Contusions, Sprains, Strains

  • A contusion is a soft tissue injury caused by blunt force.
  • A strain is an injury to a muscle from overuse, overstretching, or stress.
  • First-degree strain: no loss of RoM, palpation-induced tenderness, mild muscle spasm
  • Second-degree strain: acute pain during event, tenderness, increased pain with passive RoM, edema, muscle spasm, ecchymosis
  • Third-degree strain: immediate pain described as tearing, snapping, or burning with muscle spasm, ecchymosis, edema, and loss of function
  • A sprain is an injury to ligaments and tendons caused by twisting or hyperextension.
  • Grade I sprain: stretching or slight tearing of ligament(s), localized hematoma, mild pain, edema, tenderness
  • Grade II sprain: pain with motion, edema, tenderness, instability, ecchymosis, partial loss of joint function
  • Grade III sprain: severe pain, edema, tenderness, ecchymosis, abnormal joint motion
  • Management includes RICE (ice 24-72 hrs), immobilization if severe, NSAIDs, and monitoring neurovascular status of extremity

Joint Dislocations

  • Dislocation occurs when articular surfaces are no longer aligned.
  • Subluxation is a partial or incomplete dislocation.
  • Avascular necrosis may develop if a dislocation is not reduced quickly.
  • Priorities include avoiding neurovascular complications and reducing the joint.
  • Immobilize the joint, administer pain meds, muscle relaxants, or anesthesia, and perform neurovascular assessment every 15 minutes.

Rotator Cuff

  • Diagnosis includes pain with movement, tenderness, inability to sleep on affected side, and decreased RoM and strength, confirmed with x-ray, MRI, or CT.
  • Treatment includes PT, NSAIDs, rest, corticosteroids, or surgery.
  • Post-op, immobilize for 4-6 weeks, and begin PT.
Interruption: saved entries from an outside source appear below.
(** C1. Two turns whose renderings take 43 and 32 tokens, and a window of
    30: the pass over the prompts computes both counts and stores neither,
    every [tokens] field is still zero when the loop adds them up, and both
    turns reach the final rendering.  With the counts in the [tokens]
    fields the loop drops the first turn. *)
Theorem C1_token_costs_not_stored :
  exists p1 p2,
    Toy.segment "" Cases.twoTurns = inl [p1; p2] /\
    Toy.countTokens Toy.tmpl (prompt.System p1) (prompt.Prompt p1)
                    (prompt.Response p1) Toy.encode = (43, None) /\
    Toy.countTokens Toy.tmpl (prompt.System p2) (prompt.Prompt p2)
                    (prompt.Response p2) Toy.encode = (32, None) /\
    costRange Toy.Parse unit tt Toy.walk Toy.tmpl Toy.encode [p1; p2] [p1; p2]
      = ([p1; p2], None) /\
    prompt.tokens p1 = 0 /\ prompt.tokens p2 = 0 /\
    total [p1; p2] = 0 /\
    Toy.survivors "" Toy.tmpl Cases.twoTurns 30 Toy.encode
      = Returns [p1; p2] None /\
    truncLoop Toy.Parse unit tt Toy.walk Toy.tmpl 30 Toy.encode
              [prompt.set_tokens 43 p1; prompt.set_tokens 32 p2]
      = Done [prompt.set_tokens 32 p2].
Proof.
  eexists _, _. split; [vm_compute; reflexivity|].
  split_and!; vm_compute; reflexivity.
Qed.

(** C4. The caller passes "caller instruction" as [system]; the first
    prompt holds the value of [loaded.Model.System] instead, and the
    result follows that package variable. *)
Theorem C4_first_prompt_from_loaded :
  Toy.segment "model default" [Toy.user "hi" []]
    = inl [prompt.mk "model default" true "hi" true "" false [] 0] /\
  Toy.ChatPrompt "model default" Toy.tmpl "caller instruction"
                 [Toy.user "hi" []] 100 Toy.encode
    = Returns "[INST] model default hi [/INST] "%string None /\
  Toy.ChatPrompt "another default" Toy.tmpl "caller instruction"
                 [Toy.user "hi" []] 100 Toy.encode
    = Returns "[INST] another default hi [/INST] "%string None.
Proof. split_and!; vm_compute; reflexivity. Qed.

(** The oldest of three images goes first. *)
Lemma C2_witness :
  truncStep Toy.Parse unit tt Toy.walk Toy.tmpl 100 Toy.encode Cases.threeImages
  = ctlContinue
      [prompt.mk "" true "look [img-0] [img-1] [img-2]" true "" false
                 [Cases.image 1; Cases.image 2] 1572;
       prompt.mk "" false "and now?" true "" false [] 25].
Proof.
  destruct (C2_oldest_image_dropped_first Toy.Parse unit tt Toy.walk
              Toy.tmpl 100 Toy.encode
              (prompt.mk "" true "look [img-0] [img-1] [img-2]" true "" false
                         [Cases.image 0; Cases.image 1; Cases.image 2] 2340)
              [prompt.mk "" false "and now?" true "" false [] 25])
    as (img & imgs & HI & Hstep & _).
  - vm_compute. reflexivity.
  - vm_compute. reflexivity.
  - simpl in HI. injection HI as <- <-. exact Hstep.
Defined.

(** The instruction of the removed prompt is carried and the loop stops,
    still over the window; without an instruction it goes on. *)
Lemma C3_witness :
  truncLoop Toy.Parse unit tt Toy.walk Toy.tmpl 0 Toy.encode Cases.carry
    = Done [prompt.mk "sys1" false "u2" true "" false [] 23] /\
  truncLoop Toy.Parse unit tt Toy.walk Toy.tmpl 0 Toy.encode Cases.noCarry
    = truncLoop Toy.Parse unit tt Toy.walk Toy.tmpl 0 Toy.encode
        (drop 1 Cases.noCarry).
Proof.
  split.
  - destruct (C3_system_carried_then_stop Toy.Parse unit tt Toy.walk
                Toy.tmpl 0 Toy.encode
                (prompt.mk "sys1" true "u1" true "" false [] 24)
                (prompt.mk "" false "u2" true "" false [] 20) [])
      as [_ H]; [vm_compute; reflexivity|vm_compute; discriminate|].
    destruct H as [_ H]; [discriminate|].
    unfold Cases.carry. rewrite (H eq_refl). reflexivity.
  - destruct (C3_system_carried_then_stop Toy.Parse unit tt Toy.walk
                Toy.tmpl 0 Toy.encode
                (prompt.mk "" true "u1" true "" false [] 20)
                (prompt.mk "" false "u2" true "" false [] 20)
                [prompt.mk "" false "u3" true "" false [] 20])
      as [H _]; [vm_compute; reflexivity|vm_compute; discriminate|].
    destruct (H eq_refl) as [_ HL]. exact HL.
Defined.

(** A template without the marker, and one that is cut after it. *)
Lemma C5_witness :
  Toy.Prompt "a{{.Prompt}}b" "S" "P" "R" true = ("aPbR"%string, None) /\
  Toy.Prompt "a{{.Prompt}}b" "S" "P" "R" false = ("aPbR"%string, None) /\
  Toy.Prompt "a{{.Prompt}}b{{ .Response }} tail" "S" "P" "R" true
    = ("aPbR"%string, None).
Proof.
  split_and!.
  - destruct (C5_marker_appended_or_cut Toy.Parse unit tt Toy.walk
                Toy_walk_Response "a{{.Prompt}}b" _ "S" "P" "R" eq_refl)
      as [H _].
    destruct (H ltac:(repeat constructor) true) as [_ HP].
    unfold Toy.Prompt. rewrite HP. reflexivity.
  - destruct (C5_marker_appended_or_cut Toy.Parse unit tt Toy.walk
                Toy_walk_Response "a{{.Prompt}}b" _ "S" "P" "R" eq_refl)
      as [H _].
    destruct (H ltac:(repeat constructor) false) as [_ HP].
    unfold Toy.Prompt. rewrite HP. reflexivity.
  - destruct (C5_marker_appended_or_cut Toy.Parse unit tt Toy.walk
                Toy_walk_Response "a{{.Prompt}}b{{ .Response }} tail" _
                "S" "P" "R" eq_refl)
      as [_ H].
    destruct (H [parse.ofText {| parse.Text := "a" |};
                 Toy.fieldAction "Prompt";
                 parse.ofText {| parse.Text := "b" |}]
                (Toy.fieldAction "Response")
                [parse.ofText {| parse.Text := " tail" |}]
                eq_refl ltac:(repeat constructor) eq_refl) as [_ HP].
    unfold Toy.Prompt. rewrite HP. reflexivity.
Defined.

(** A window of zero. *)
Lemma C6_witness :
  exists prompts,
    Toy.survivors "" Toy.tmpl Cases.twoTurns 0 Toy.encode
      = Returns prompts None /\
    prompts <> [].
Proof.
  destruct (C6_result_never_empty Toy.Parse unit tt Toy.walk Toy.ToLower ""
              Toy.tmpl "" Cases.twoTurns 0 Toy.encode
              "[INST]  first question [/INST] first answer[INST]  second question [/INST] "
              ltac:(vm_compute; reflexivity))
    as [(prompts & rendered & HS & Hne & _) _].
  exists prompts. split; [exact HS|exact Hne].
Defined.

(** A moderator between two user messages. *)
Lemma C7_witness :
  exists pre msg post,
    Cases.withModerator = pre ++ msg :: post /\
    Forall (fun msg => validRole (Toy.ToLower (api.Role msg)) = true) pre /\
    validRole (Toy.ToLower (api.Role msg)) = false /\
    forall Parse (state : Type) (newState : state) walk loaded_Model_System
           tmpl system window encode,
      ChatPrompt Parse state newState walk Toy.ToLower loaded_Model_System
                 tmpl system Cases.withModerator window encode
      = Returns ""%string (Some (invalidRole (api.Role msg))).
Proof.
  apply (C7_invalid_role_aborts Toy.ToLower Cases.withModerator).
  apply Exists_cons_tl, Exists_cons_hd. reflexivity.
Defined.

(** Two user messages with one image each: [[img-0]] and [[img-1]]. *)
Lemma C8_witness :
  exists prompts,
    Toy.segment "" Cases.twoImages = inl prompts /\
    map fst (userParts prompts) = ["one [img-0]"; "two [img-1]"]%string /\
    map snd (userParts prompts) = [[Cases.image 0]; [Cases.image 1]].
Proof.
  eexists. split; [vm_compute; reflexivity|].
  destruct (C8_placeholder_after_space Toy.ToLower ""
              Cases.twoImages _ ltac:(vm_compute; reflexivity)
              ltac:(vm_compute; discriminate)) as [HU _].
  rewrite HU. split; reflexivity.
Defined.

(** The claim of C8 as it is stated fails: the text of the message is not
    followed immediately by the placeholder. *)
Lemma C8_counterexample :
  exists p,
    Toy.segment "" [Toy.user "hi" [[]]] = inl [p] /\
    prompt.Prompt p = "hi [img-0]"%string /\
    prompt.Prompt p <> "hi" +:+ placeholder 0.
Proof.
  eexists. split; [vm_compute; reflexivity|].
  split; [reflexivity|]. vm_compute. discriminate.
Qed.

(** SYSTEM, User and Assistant are system, user and assistant. *)
Lemma C10_witness :
  Toy.segment "" Cases.mixedCase = Toy.segment "" Cases.lowerCase /\
  Toy.ChatPrompt "" Toy.tmpl "" Cases.mixedCase 100 Toy.encode
  = Toy.ChatPrompt "" Toy.tmpl "" Cases.lowerCase 100 Toy.encode.
Proof.
  destruct (C10_roles_match_in_lower_case Toy.Parse unit tt Toy.walk
              Toy.ToLower "" Cases.mixedCase Cases.lowerCase)
    as [H _].
  - repeat constructor.
  - destruct H as (HS & _ & HC); [repeat constructor|].
    split; [exact HS|apply HC].
Defined.

(** The claim of C10 as it is stated fails: two lists that differ in the
    letter case of a role only, and two different results. *)
Lemma C10_counterexample :
  sameButCase Toy.ToLower Cases.moderator Cases.MODERATOR /\
  Toy.ChatPrompt "" Toy.tmpl "" [Cases.moderator] 100 Toy.encode
  <> Toy.ChatPrompt "" Toy.tmpl "" [Cases.MODERATOR] 100 Toy.encode.
Proof.
  split; [by repeat split|]. vm_compute. discriminate.
Qed.

(** ** The further properties on concrete inputs *)

(** The text behind the marker is rendered when [cut] is false. *)
Lemma X1_witness :
  Toy.Prompt Cases.tailTmpl "S" "P" "R" false = ("aPbR tail"%string, None).
Proof.
  destruct (X1_marker_kept_whole Toy.Parse unit tt Toy.walk Cases.tailTmpl
              Cases.tailPre (Toy.fieldAction "Response") Cases.tailPost
              "S" "P" "R" eq_refl ltac:(repeat constructor) eq_refl)
    as [_ HP].
  unfold Toy.Prompt. rewrite HP. reflexivity.
Defined.

(** "aPbR" is a prefix of "aPbR tail". *)
Lemma X3_witness :
  exists head tail,
    Toy.Prompt Cases.tailTmpl "S" "P" "R" true = (head, None) /\
    "aPbR tail"%string = head +:+ tail.
Proof.
  apply (X3_cut_text_is_prefix Toy.Parse unit tt Toy.walk Cases.tailTmpl
           "S" "P" "R" "aPbR tail").
  vm_compute. reflexivity.
Defined.

(** A tokenizer that fails. *)
Lemma X4_witness :
  Toy.ChatPrompt "" Toy.tmpl "" Cases.twoTurns 100 Toy.encodeFails
  = Returns ""%string (Some "encode failed"%string).
Proof.
  apply (X4_first_failing_count_aborts Toy.Parse unit tt Toy.walk Toy.ToLower ""
           Toy.tmpl "" Cases.twoTurns 100 Toy.encodeFails
           [] Cases.turn1 [Cases.turn2] "encode failed").
  - vm_compute. reflexivity.
  - constructor.
  - vm_compute. reflexivity.
Defined.

(** An action that is not closed. *)
Lemma X5_witness :
  Toy.ChatPrompt "" "{{ .Prompt" "" Cases.twoTurns 100 Toy.encode
  = Returns ""%string (Some "unclosed action"%string).
Proof.
  apply (X5_template_error_aborts Toy.Parse unit tt Toy.walk Toy.ToLower ""
           "{{ .Prompt" [] "unclosed action" "" Cases.twoTurns 100 Toy.encode).
  - vm_compute. reflexivity.
  - repeat constructor.
Defined.

(** Two turns of 43 and 32 tokens in a window of 30. *)
Lemma X7_witness :
  Toy.ChatPrompt "" Toy.tmpl "" Cases.twoTurns 30 Toy.encode
  = Returns
      "[INST]  first question [/INST] first answer[INST]  second question [/INST] "%string
      None.
Proof.
  unfold Toy.ChatPrompt.
  rewrite (X7_nothing_dropped Toy.Parse unit tt Toy.walk Toy.ToLower ""
             Toy.tmpl "" Cases.twoTurns 30 Toy.encode
             [Cases.turn1; Cases.turn2]).
  - vm_compute. reflexivity.
  - lia.
  - vm_compute. reflexivity.
Defined.

(** Two images, then the prompt that held them, are cut. *)
Lemma X8_witness :
  exists prompts',
    truncLoop Toy.Parse unit tt Toy.walk Toy.tmpl 100 Toy.encode Cases.threeImages
      = Done prompts' /\
    frontCut Cases.threeImages prompts'.
Proof.
  eexists. split; [vm_compute; reflexivity|].
  apply (X8_loop_cuts_at_the_front Toy.Parse unit tt Toy.walk
           Toy.tmpl 100 Toy.encode).
  - discriminate.
  - vm_compute. reflexivity.
Defined.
Lateral & Medial Epicondylitis

  • Diagnosis includes pain and tenderness.
  • Treatment includes rest, ice, NSAIDs, PT, electrophysical modalities, and possible arm immobilization.

LCL and MCL Injuries

  • Treatment includes RICE, pain meds, hinged brace, and crutches.
  • Severe injuries may require non-weight-bearing exercises for 8-12 weeks or surgical repair.

ACL Injuries

  • Treatment includes RICE, NSAIDs, and stabilizing the joint.
  • Arthroscopic surgery is scheduled after near-normal RoM is achieved.

Meniscus Injuries

  • Initial treatment includes RICE, NSAIDs, pain meds, and modification of activities.
  • Diagnosis is confirmed with x-ray, MRI, or arthroscopy.
  • Surgical repair depends on age and type of injury.

Achilles Tendon Injuries

  • Diagnosis includes inability to plantar flex and dorsiflex, with extent determined by MRI or ultrasound.
  • Non-operative treatment includes immobilization for 2-8 weeks.
  • Operative treatment is usually reserved for young, healthy individuals.